Cependant, les dispositions de l'article 223-10-1 du Règlement général de l'AMF, qui imposent aux émetteurs d'assurer un accès égal et dans les mêmes délais aux sources et canaux d'information qu'ils mettent spécifiquement à la disposition des analystes financiers, visent à assurer une égalité d'information, à tout le moins, entre ces professionnels. Elles n'excluent pas les informations délivrées à l'occasion de contacts bilatéraux qui peuvent survenir entre les analystes financiers et la société et il n'y a, dès lors, pas lieu d'en réduire la portée aux seuls contacts dont la société prendrait l'initiative. C'est en conséquence à juste titre que la Commission des sanctions a considéré que ce moyen développé devant elle était inopérant.

Les requérants soutiennent que le directeur des relations investisseurs s'est borné à fournir une explication qualitative et non quantitative et qu'il n'a pas divulgué d'information confidentielle. Ils invoquent le fait que d'autres analystes financiers que ceux avec lesquels ce responsable a eu des contacts ont publié des notes de recherche dès la fin du mois de mai sans pour autant avoir été en contact avec la société, ce qui démontre, selon eux, que les notes d'analyses des 4,5 et 6 juillet 2012, publiées à la suite des contacts en cause ne résultent pas de ceux-ci.

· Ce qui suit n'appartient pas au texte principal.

(* ===== verification/_CoqProject ===== *)
-Q . S2P
Prelude.v
BTree.v
Fixed.v
Order.v
OrderBook.v
Sweep.v
BookInv.v
BookOps.v
Purge.v
Change.v
Execute.v
Depth.v
Book.v
BookSpec.v
MatchEvent.v
StateMachine.v
StateInv.v
StateReads.v
Replica.v
StateSpec.v
NumericSpec.v
SnapshotFile.v
MarketMessage.v
Wire.v
WireSpec.v
ShadowBook.v
MarketData.v
MarketDataSpec.v
BarSpec.v
LogStore.v
LogStoreInv.v
LogRecover.v
LogOps.v
LogWrite.v
LogCut.v
LogStoreSpec.v
LogSync.v
LogSyncSpec.v
Api.v
Freeze.v
FreezeSpec.v
ApiSpec.v
Client.v
ClientSpec.v
Desk.v
DeskSpec.v
MdProtocol.v
MdFeed.v
MdFeedSpec.v
MdStreamSpec.v
MdSession.v
MdSessionSpec.v
Bridge.v
BridgeSpec.v
MdSource.v
MdSourceSpec.v
Transport.v
TransportSpec.v
Node.v
NodeSpec.v
Console.v
ConsoleSpec.v
MdServer.v
NodeConfig.v
Sinks.v
SinksSpec.v
DeskServer.v
Calls.v
AeronPub.v
Reads.v
ReadsSpec.v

Les éléments du dossier contredisent toutefois cette analyse.

En effet, il résulte, en premier lieu, d'un échange de courriers électroniques, le 3 juillet 2012, entre le directeur des relations investisseurs et un analyste financier de la société Natixis que ceux-ci ont eu un entretien téléphonique, à la suite duquel, l'analyste a adressé à ce directeur la note qu'il avait rédigée révisant à la baisse le cours du titre Faurecia et expliquant que « La publication du S1 12, qui pourrait être marquée par l'abandon des guidances annuelles pourrait cependant constituer un point d'inflexion si le groupe présente un plan de redressement solide (...). ». Puis « Nous attendons une MOP [marge opérationnelle] de 568 M€ (VS 610 M€, soit une baisse de 7 % et 3,4 % du CA (...) ». Par un message du lendemain le directeur des relations investisseurs transmettait cette note à MM. [N], [C] et [Z] (directeur de la communication ) en précisant « Hier j'ai parlé avec l'analyste financier et je lui ai fortement conseillé de se mettre assez bas (il s'est calé à 568m€ sur 2012) avec une dette élevée (1,5mds€) ... ce qu'il a fait. Je continue de contacter les analystes sous le prétexte du S1 pour les faire baisser, ainsi le 24 juillet le consensus devrait être vers les 580m€ ... ainsi on ne fera pas de 'profit warning' ».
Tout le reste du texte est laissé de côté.